Physical-chemical resistances to dissolution from residual multicomponent NAPL mixtures

This research focuses on the dissolution characteristics of NAPL mixtures (chlorinated hydrocarbons and octanol) and aims to elucidate the contribution of mixture non-ideality and intra-NAPL diffusion. The study combines a series of experiments ranging from batch solubility tests to three-dimensional dissolution studies with a numerical modeling investigation. A ternary mixture intra-NAPL diffusion submodel developed here is used to predict aqueous concentrations near the NAPL source and a three-dimensional groundwater transport model (MT3DMS) employs the submodel results to produce field-relevant dissolution scenarios.; Dissolution from the ternary mixture residuals was found to follow similar patterns regardless of the mixture. First, when one or more components were depleted from the source, there was a rise in the aqueous concentration from the remaining component(s). Second, at distances far from the source, there was little variation in aqueous concentrations in response to changes in source geometry.; The modeling work confirmed that slower groundwater flow, non-equilibrium boundary conditions, larger sized sources, and a shrinking source size would lengthen total dissolution time. Furthermore, dissolution times computed using the intra-NAPL diffusion model are highly sensitive to the activity coefficient, although UNIFAC (oft used activity coefficient estimator) was found to be a poor predictor of these values in the multicomponent batch solubility studies.; The implications of this finding are especially relevant at the field scale where plumes of contamination may persist for decades.

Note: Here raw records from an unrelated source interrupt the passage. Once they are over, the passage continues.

(* ===== verification/Rows.v ===== *)
(** The columns of the database ([src/src/persistence.rs]): the values the statements bind,
    the rows SQLite keeps of them, and the row mappers that read them back by position.

    The tables of [Tables] hold decoded rows; here is what they stand for (reservations,
    of which only the key is ever read, policies and the two-column [meta] apart).  An [INSERT]
    names its columns, a [SELECT *] returns them in the order of the schema, and a mapper
    reads them by number: [Rows] has the three lists as the source writes them.
    [serde_json] on the types of the JSON columns is the interface [Serde], with the
    hypothesis [reads_back] on the values of a row. *)
From S2P Require Import Prelude Errors Ident Lifecycle Checkpoint Workload Compression Policy Capture.
From S2P Require Import Lineage Tables Persist Compat Fencing.
From Stdlib Require Import Strings.Byte.

(** * Definitions *)

(** ** Values and rows *)

Inductive SqlValue : Type := SqlNull | SqlInteger (z : Z) | SqlText (s : string).
Definition Row : Type := list SqlValue.

(** A column of [CREATE TABLE]: its name, [NOT NULL], [DEFAULT]. *)
Record Column := mkColumn { col_name : string; col_not_null : bool; col_default : SqlValue }.
Definition required (name : string) : Column := mkColumn name true SqlNull.
Definition nullable (name : string) : Column := mkColumn name false SqlNull.
Definition defaulted (name : string) (v : SqlValue) : Column := mkColumn name true v.

Fixpoint value_of (name : string) (names : list string) (values : list SqlValue) : option SqlValue :=
  match names, values with
  | n :: names', v :: values' => if String.eqb n name then Some v else value_of name names' values'
  | _, _ => None
  end.

Definition is_null (v : SqlValue) : bool := match v with SqlNull => true | _ => false end.

(** [INSERT INTO t(names) VALUES(values)]: the row, in the order of the schema. *)
Fixpoint insert_row (schema : list Column) (names : list string) (values : list SqlValue) : FabricResult Row :=
  match schema with
  | [] => Ok []
  | c :: schema' =>
      let v := default (col_default c) (value_of (col_name c) names values) in
      reject_if (col_not_null c && is_null v) (error_from_sqlite "NOT NULL constraint failed: {column}") ;;
      row ← insert_row schema' names values;
      Ok (v :: row)
  end.

(** [UPDATE t SET name=value, ..] on a row of the table. *)
Fixpoint update_row (schema : list Column) (names : list string) (values : list SqlValue) (r : Row) : FabricResult Row :=
  match schema, r with
  | c :: schema', old :: r' =>
      let v := default old (value_of (col_name c) names values) in
      reject_if (col_not_null c && is_null v) (error_from_sqlite "NOT NULL constraint failed: {column}") ;;
      row ← update_row schema' names values r';
      Ok (v :: row)
  | _, _ => Ok []
  end.

(** The columns a [SELECT] names. *)
Definition select_columns (schema : list Column) (names : list string) (r : Row) : Row :=
  omap (fun name => value_of name (col_name <$> schema) r) names.

(** *** Parameters ([ToSql]) *)

Definition int_u64 (z : Z) : FabricResult SqlValue :=
  reject_if (i64_max <? z) (error_from_sqlite "integer out of range") ;; Ok (SqlInteger z).
Definition int_u32 (z : Z) : FabricResult SqlValue := Ok (SqlInteger z).
Definition int_bool (b : bool) : FabricResult SqlValue := Ok (SqlInteger (if b then 1 else 0)).
Definition text (s : string) : FabricResult SqlValue := Ok (SqlText s).
Definition opt_text (o : option string) : FabricResult SqlValue :=
  Ok (match o with Some s => SqlText s | None => SqlNull end).

Fixpoint all_params (l : list (FabricResult SqlValue)) : FabricResult (list SqlValue) :=
  match l with
  | [] => Ok []
  | r :: l' => v ← r; vs ← all_params l'; Ok (v :: vs)
  end.
(* ===== verification/Recovery.v ===== *)
(** Crash recovery ([src/src/recovery.rs]): the journal states of captures and
    restores, and the reconciliation of the store after a restart.  The physical
    reconciliation of a node ([reconcile_node_storage]) is in [Storage]. *)
From S2P Require Import Prelude Errors Ident Lifecycle Checkpoint Workload Capture.
From S2P Require Import Lineage Tables Persist World.

(** [recovery::capture_states] and [recovery::restore_states]. *)
Definition capture_RESERVED : string := "reserved".
Definition capture_SEALED : string := "sealed".
Definition capture_PERSISTED : string := "persisted".
Definition capture_DB_COMMITTED : string := "db_committed".
Definition capture_RESUME_DONE : string := "resume_done".

Definition restore_RESERVED : string := "reserved".
Definition restore_PROVISIONED : string := "provisioned".
Definition restore_COMPONENTS_RESTORED : string := "components_restored".
Definition restore_GENERATION_COMMITTED : string := "generation_committed".
Definition restore_RESUMED : string := "resumed".

Record RecoveryAction := mkRecoveryAction {
  ra_kind : string;
  ra_key : string;
  ra_state : string;
  ra_detail : string
}.

Record RecoveryOutcome := mkRecoveryOutcome {
  rc_actions : list RecoveryAction;
  rc_stale_nodes : list string;
  rc_expired_reservations : Z;
  rc_ok : bool
}.

(** [coordinator::OperationContext]. *)
Record OperationContext := mkOperationContext {
  ctx_actor : string;
  ctx_roles : list string;
  ctx_stale_ms : Z
}.

Section reconcile.
Context `{Env}.

(** [ckpt.lifecycle == A || ckpt.lifecycle == B]. *)
Definition lifecycle_is (l : LifecycleState) (states : list LifecycleState) : bool :=
  existsb (fun x => bool_decide (l = x)) states.
#[global] Arguments lifecycle_is : simpl never.

(** The arm ["capture"] of [reconcile_attempt]. *)
Definition reconcile_capture (a : AttemptRecord) : M World RecoveryAction :=
  let key := at_id a in
  has_persisted ← db (fun _ => journal_has "capture" key capture_PERSISTED);
  has_db ← db (fun _ => journal_has "capture" key capture_DB_COMMITTED);
  if (has_db : bool) then
    db (fun now => attempt_finish now key "COMMITTED" (Some "capture committed before restart") None) ;;
    db (fun _ => reservation_release key) ;;
    mret (mkRecoveryAction "capture" key "db_committed"
            "capture metadata commit confirmed after restart")
  else if (has_persisted : bool) then
    ckpt_id ← lift (ok_or (at_checkpoint_id a)
                      (Internal "capture attempt {key} has no checkpoint id"));
    found ← db (fun _ => checkpoint_get ckpt_id);
    ckpt ← lift (ok_or found (CheckpointNotFound "{ckpt_id}"));
    committed ← attempt (db (fun now => capture_commit now ckpt_id key));
    match committed with
    | Err _ =>
        when (lifecycle_is (ck_lifecycle ckpt) [Persisting; Available])
          (lift (transition (ck_lifecycle ckpt) Failed) ;;
           db (fun _ => checkpoint_set_lifecycle ckpt_id Failed Corrupt)) ;;
        db (fun now => attempt_finish now key "FAILED" None
                         (Some "persisted checkpoint metadata is incomplete: {error}")) ;;
        db (fun _ => reservation_release key) ;;
        db (fun now => audit_append now "coordinator" "capture.recovery_rejected"
                         (Some (ck_workload_id ckpt)) (Some ckpt_id) AuditFailed
                         "attempt {key}: refusing to fabricate an available checkpoint from incomplete persisted metadata: {error}") ;;
        mret (mkRecoveryAction "capture" key "failed_cleanup"
                "persisted checkpoint metadata was incomplete and was rejected: {error}")
    | Ok _ =>
        db (fun now => attempt_finish now key "COMMITTED"
                         (Some "capture metadata commit completed by recovery") None) ;;
        db (fun _ => reservation_release key) ;;
        db (fun now => audit_append now "coordinator" "capture.recovery_commit"
                         (Some (ck_workload_id ckpt)) (Some ckpt_id) AuditRecovered
                         "attempt {key}: physical commit found without metadata commit; re-committed idempotently") ;;
        mret (mkRecoveryAction "capture" key "db_committed"
                "capture physically persisted; metadata commit completed by recovery")
    end
  else
    db (fun now => attempt_finish now key "FAILED" None
                     (Some "attempt interrupted before durable commit")) ;;
    db (fun _ => reservation_release key) ;;
    db (fun now => audit_append now "coordinator" "capture.aborted_by_recovery"
                     (at_workload_id a) (at_checkpoint_id a) AuditFailed
                     "attempt {key} aborted: no durable commit evidence") ;;
    mret (mkRecoveryAction "capture" key "failed"
            "capture attempt aborted by recovery (no durable commit evidence)").

(** The checkpoint of an interrupted restore goes back to [Available]. *)
Definition reopen_checkpoint (checkpoint_id : Id) : M World unit :=
  found ← db (fun _ => checkpoint_get checkpoint_id);
  match found with
  | Some checkpoint =>
      when (lifecycle_is (ck_lifecycle checkpoint) [RestorePending; Restoring])
        (lift (transition (ck_lifecycle checkpoint) Available) ;;
         db (fun _ => checkpoint_set_lifecycle checkpoint_id Available Valid))
  | None => mret tt
  end.

(** The arm ["restore" | "rollback"] of [reconcile_attempt]. *)
Definition reconcile_restore (a : AttemptRecord) : M World RecoveryAction :=
  let key := at_id a in
  has_restored ← db (fun _ => journal_has "restore" key restore_COMPONENTS_RESTORED);
  has_committed ← db (fun _ => journal_has "restore" key restore_GENERATION_COMMITTED);
  has_resumed ← db (fun _ => journal_has "restore" key restore_RESUMED);
  if (has_committed : bool) then
    if (negb has_resumed : bool) then
      db (fun now => attempt_finish now key "COMMITTED"
                       (Some "generation committed; resume unverified after restart") None) ;;
      db (fun _ => reservation_release key) ;;
      db (fun now => audit_append now "coordinator" "restore.resume_unverified"
                       (at_workload_id a) (at_checkpoint_id a) AuditRecovered
                       "restore attempt {key}: generation committed before restart; resume state unverified") ;;
      mret (mkRecoveryAction "restore" key "resume_unverified"
              "restore committed; resume unverified after restart")
    else
      db (fun now => attempt_finish now key "COMMITTED" (Some "restore committed before restart") None) ;;
      db (fun _ => reservation_release key) ;;
      mret (mkRecoveryAction "restore" key "committed" "restore confirmed committed after restart")
  else if (has_restored : bool) then
    match at_checkpoint_id a with
    | Some checkpoint_id => reopen_checkpoint checkpoint_id
    | None => mret tt
    end ;;
    db (fun now => attempt_finish now key "FAILED" None
                     (Some "restore interrupted before generation commit")) ;;
    db (fun _ => reservation_release key) ;;
    db (fun now => audit_append now "coordinator" "restore.cleaned_by_recovery"
                     (at_workload_id a) (at_checkpoint_id a) AuditFailed
                     "restore attempt {key}: components restored but generation commit missing; target cleanup required") ;;
    mret (mkRecoveryAction "restore" key "failed_cleanup"
            "restore interrupted before generation commit; target cleanup required")
  else
    db (fun now => attempt_finish now key "FAILED" None (Some "restore interrupted before provisioning")) ;;
    db (fun _ => reservation_release key) ;;
    mret (mkRecoveryAction "restore" key "failed"
            "restore attempt aborted by recovery (no durable progress)").

(** The last arm of [reconcile_attempt]. *)
Definition reconcile_unknown (a : AttemptRecord) : M World RecoveryAction :=
  let key := at_id a in
  db (fun now => attempt_finish now key "FAILED" None (Some "unknown attempt kind")) ;;
  db (fun _ => reservation_release key) ;;
  mret (mkRecoveryAction (at_kind a) key "failed" "attempt of unknown kind aborted by recovery").

Definition reconcile_attempt (a : AttemptRecord) : M World RecoveryAction :=
  if bool_decide (at_kind a = "capture") then reconcile_capture a
  else if bool_decide (at_kind a = "restore") || bool_decide (at_kind a = "rollback")
  then reconcile_restore a
  else reconcile_unknown a.

(** The loop over the attempts. *)
Fixpoint reconcile_attempts (l : list AttemptRecord) : M World (list RecoveryAction) :=
  match l with
  | [] => mret []
  | a :: l' =>
      action ← reconcile_attempt a;
      actions ← reconcile_attempts l';
      mret (action :: actions)
  end.

(** One node of the loop over the stale nodes. *)
Definition declare_stale (n : string) : M World unit :=
  db (fun _ => node_set_status n "STALE") ;;
  db (fun now => audit_append now "coordinator" "node.stale" None None AuditFailed
                   "node {n} declared stale by recovery").

Definition reconcile (ctx : OperationContext) : M World RecoveryOutcome :=
  now ← now_ms;
  expired_reservations ← db (fun _ => reservations_expire now);
  now ← now_ms;
  let stale_before := saturating_sub now (ctx_stale_ms ctx) in
  stale ← db (fun _ => nodes_sweep_stale stale_before);
  for_m declare_stale stale ;;
  attempts ← db (fun _ => attempts_in_state "ACTIVE");
  actions ← reconcile_attempts attempts;
  mret (mkRecoveryOutcome actions stale expired_reservations true).
End reconcile.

Plumes that show little change in size and concentrations over extended periods of time may be the result of suppression of aqueous solubility due to non-idealities, and/or non-equilibrium conditions at the boundary. Intra-NAPL diffusion was not found to be the rate-limiting factor for the cases considered. Thus, plumes that continue to grow in size and strength are most likely the result of either continual mixing and/or equilibrium conditions at the source.